Lemma bind_lift_Ok {A B} (a : A) (k : A → M B) (w : World) :
  (lift (Ok a) ≫= k) w = k a w.
Proof. reflexivity. Qed.

(** ** WebsocketFeedHandler.get_feed *)

Section HandlerGetFeed.

Variables (self : FeedHandler) (w : World).
Variables (scheme instance symbol : string).
Hypotheses (Hscheme : no_colon scheme) (Hinstance : no_colon instance)
           (Hsymbol : no_colon symbol).

Local Abbreviation uri := (feed_uri scheme instance symbol).

Lemma get_feed_subscribed i t e b :
  scheme = uri_scheme self → instance = instance_id self →
  known_instrument_ids self !! symbol = Some i →
  subscribed self i t e b →
  WebsocketFeedHandler.get_feed self uri w
  = (Ok (length (feed_objects w)), acquired w uri (mkFeed i t e b)).
Proof using Hscheme Hinstance Hsymbol.
  intros -> -> Hk (Ht & He & Hb).
  unfold WebsocketFeedHandler.get_feed.
  rewrite split_feed_uri by done. cbn [unpack3].
  rewrite bind_lift_Ok, !String.eqb_refl; cbn -[append].
  rewrite Hk. unfold PhemexFeedHandler._create_feed, getitem.
  rewrite Ht, He, Hb. reflexivity.
Qed.

Lemma get_feed_raises_iff :
  raises (WebsocketFeedHandler.get_feed self uri w).1
  ↔ (scheme ≠ uri_scheme self ∨ instance ≠ instance_id self
     ∨ known_instrument_ids self !! symbol = None
     ∨ ∃ i, known_instrument_ids self !! symbol = Some i
            ∧ ¬ ∃ t e b, subscribed self i t e b).
Proof using Hscheme Hinstance Hsymbol.
  destruct (String.eqb_spec scheme (uri_scheme self)) as [Hs|Hs]; cycle 1.
  { unfold WebsocketFeedHandler.get_feed.
    rewrite split_feed_uri by done. cbn [unpack3]. rewrite bind_lift_Ok.
    apply String.eqb_neq in Hs as Hs'. rewrite Hs'. cbn. tauto. }
  destruct (String.eqb_spec instance (instance_id self)) as [Hi|Hi]; cycle 1.
  { unfold WebsocketFeedHandler.get_feed.
    rewrite split_feed_uri by done. cbn [unpack3]. rewrite bind_lift_Ok.
    apply String.eqb_neq in Hi as Hi'. rewrite Hs, String.eqb_refl, Hi'.
    cbn. tauto. }
  destruct (known_instrument_ids self !! symbol) as [i|] eqn:Hk; cycle 1.
  { unfold WebsocketFeedHandler.get_feed.
    rewrite split_feed_uri by done. cbn [unpack3]. rewrite bind_lift_Ok.
    rewrite Hs, Hi, !String.eqb_refl, Hk. cbn. tauto. }
  destruct (instrument_trades self !! exchange_instrument_code i)
    as [t|] eqn:Ht;
  [destruct (instrument_order_book_events self
               !! exchange_instrument_code i) as [e|] eqn:He;
   [destruct (instrument_order_books self !! exchange_instrument_code i)
      as [b|] eqn:Hb|]|].
  - rewrite (get_feed_subscribed i t e b) by done. cbn.
    split; [done|]. intros [?|[?|[?|(i' & [= <-] & Hn)]]]; try done.
    apply Hn. by exists t, e, b.
  - assert (Hr : raises (WebsocketFeedHandler.get_feed self uri w).1).
    { unfold WebsocketFeedHandler.get_feed.
      rewrite split_feed_uri by done. cbn [unpack3]. rewrite bind_lift_Ok.
      rewrite Hs, Hi, !String.eqb_refl, Hk; cbn -[append].
      unfold PhemexFeedHandler._create_feed, getitem.
      by rewrite Ht, He, Hb. }
    split; [|done]. intros _. do 3 right. exists i. split; [done|].
    intros (t' & e' & b' & _ & _ & Hb'). congruence.
  - assert (Hr : raises (WebsocketFeedHandler.get_feed self uri w).1).
    { unfold WebsocketFeedHandler.get_feed.
      rewrite split_feed_uri by done. cbn [unpack3]. rewrite bind_lift_Ok.
      rewrite Hs, Hi, !String.eqb_refl, Hk; cbn -[append].
      unfold PhemexFeedHandler._create_feed, getitem.
      by rewrite Ht, He. }
    split; [|done]. intros _. do 3 right. exists i. split; [done|].
    intros (t' & e' & b' & _ & He' & _). congruence.
  - assert (Hr : raises (WebsocketFeedHandler.get_feed self uri w).1).
    { unfold WebsocketFeedHandler.get_feed.
      rewrite split_feed_uri by done. cbn [unpack3]. rewrite bind_lift_Ok.
      rewrite Hs, Hi, !String.eqb_refl, Hk; cbn -[append].
      unfold PhemexFeedHandler._create_feed, getitem.
      by rewrite Ht. }
    split; [|done]. intros _. do 3 right. exists i. split; [done|].
    intros (t' & e' & b' & Ht' & _ & _). congruence.
Qed.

### Action item
Now write the data shown above out again, word for word.

### Reply
Lemma bind_lift_Ok {A B} (a : A) (k : A → M B) (w : World) :
  (lift (Ok a) ≫= k) w = k a w.
Proof. reflexivity. Qed.

(** ** WebsocketFeedHandler.get_feed *)

Section HandlerGetFeed.

Variables (self : FeedHandler) (w : World).
Variables (scheme instance symbol : string).
Hypotheses (Hscheme : no_colon scheme) (Hinstance : no_colon instance)
           (Hsymbol : no_colon symbol).

Local Abbreviation uri := (feed_uri scheme instance symbol).

Lemma get_feed_subscribed i t e b :
  scheme = uri_scheme self → instance = instance_id self →
  known_instrument_ids self !! symbol = Some i →
  subscribed self i t e b →
  WebsocketFeedHandler.get_feed self uri w
  = (Ok (length (feed_objects w)), acquired w uri (mkFeed i t e b)).
Proof using Hscheme Hinstance Hsymbol.
  intros -> -> Hk (Ht & He & Hb).
  unfold WebsocketFeedHandler.get_feed.
  rewrite split_feed_uri by done. cbn [unpack3].
  rewrite bind_lift_Ok, !String.eqb_refl; cbn -[append].
  rewrite Hk. unfold PhemexFeedHandler._create_feed, getitem.
  rewrite Ht, He, Hb. reflexivity.
Qed.

Lemma get_feed_raises_iff :
  raises (WebsocketFeedHandler.get_feed self uri w).1
  ↔ (scheme ≠ uri_scheme self ∨ instance ≠ instance_id self
     ∨ known_instrument_ids self !! symbol = None
     ∨ ∃ i, known_instrument_ids self !! symbol = Some i
            ∧ ¬ ∃ t e b, subscribed self i t e b).
Proof using Hscheme Hinstance Hsymbol.
  destruct (String.eqb_spec scheme (uri_scheme self)) as [Hs|Hs]; cycle 1.
  { unfold WebsocketFeedHandler.get_feed.
    rewrite split_feed_uri by done. cbn [unpack3]. rewrite bind_lift_Ok.
    apply String.eqb_neq in Hs as Hs'. rewrite Hs'. cbn. tauto. }
  destruct (String.eqb_spec instance (instance_id self)) as [Hi|Hi]; cycle 1.
  { unfold WebsocketFeedHandler.get_feed.
    rewrite split_feed_uri by done. cbn [unpack3]. rewrite bind_lift_Ok.
    apply String.eqb_neq in Hi as Hi'. rewrite Hs, String.eqb_refl, Hi'.
    cbn. tauto. }
  destruct (known_instrument_ids self !! symbol) as [i|] eqn:Hk; cycle 1.
  { unfold WebsocketFeedHandler.get_feed.
    rewrite split_feed_uri by done. cbn [unpack3]. rewrite bind_lift_Ok.
    rewrite Hs, Hi, !String.eqb_refl, Hk. cbn. tauto. }
  destruct (instrument_trades self !! exchange_instrument_code i)
    as [t|] eqn:Ht;
  [destruct (instrument_order_book_events self
               !! exchange_instrument_code i) as [e|] eqn:He;
   [destruct (instrument_order_books self !! exchange_instrument_code i)
      as [b|] eqn:Hb|]|].
  - rewrite (get_feed_subscribed i t e b) by done. cbn.
    split; [done|]. intros [?|[?|[?|(i' & [= <-] & Hn)]]]; try done.
    apply Hn. by exists t, e, b.
  - assert (Hr : raises (WebsocketFeedHandler.get_feed self uri w).1).
    { unfold WebsocketFeedHandler.get_feed.
      rewrite split_feed_uri by done. cbn [unpack3]. rewrite bind_lift_Ok.
      rewrite Hs, Hi, !String.eqb_refl, Hk; cbn -[append].
      unfold PhemexFeedHandler._create_feed, getitem.
      by rewrite Ht, He, Hb. }
    split; [|done]. intros _. do 3 right. exists i. split; [done|].
    intros (t' & e' & b' & _ & _ & Hb'). congruence.
  - assert (Hr : raises (WebsocketFeedHandler.get_feed self uri w).1).
    { unfold WebsocketFeedHandler.get_feed.
      rewrite split_feed_uri by done. cbn [unpack3]. rewrite bind_lift_Ok.
      rewrite Hs, Hi, !String.eqb_refl, Hk; cbn -[append].
      unfold PhemexFeedHandler._create_feed, getitem.
      by rewrite Ht, He. }
    split; [|done]. intros _. do 3 right. exists i. split; [done|].
    intros (t' & e' & b' & _ & He' & _). congruence.
  - assert (Hr : raises (WebsocketFeedHandler.get_feed self uri w).1).
    { unfold WebsocketFeedHandler.get_feed.
      rewrite split_feed_uri by done. cbn [unpack3]. rewrite bind_lift_Ok.
      rewrite Hs, Hi, !String.eqb_refl, Hk; cbn -[append].
      unfold PhemexFeedHandler._create_feed, getitem.
      by rewrite Ht. }
    split; [|done]. intros _. do 3 right. exists i. split; [done|].
    intros (t' & e' & b' & Ht' & _ & _). congruence.
Qed.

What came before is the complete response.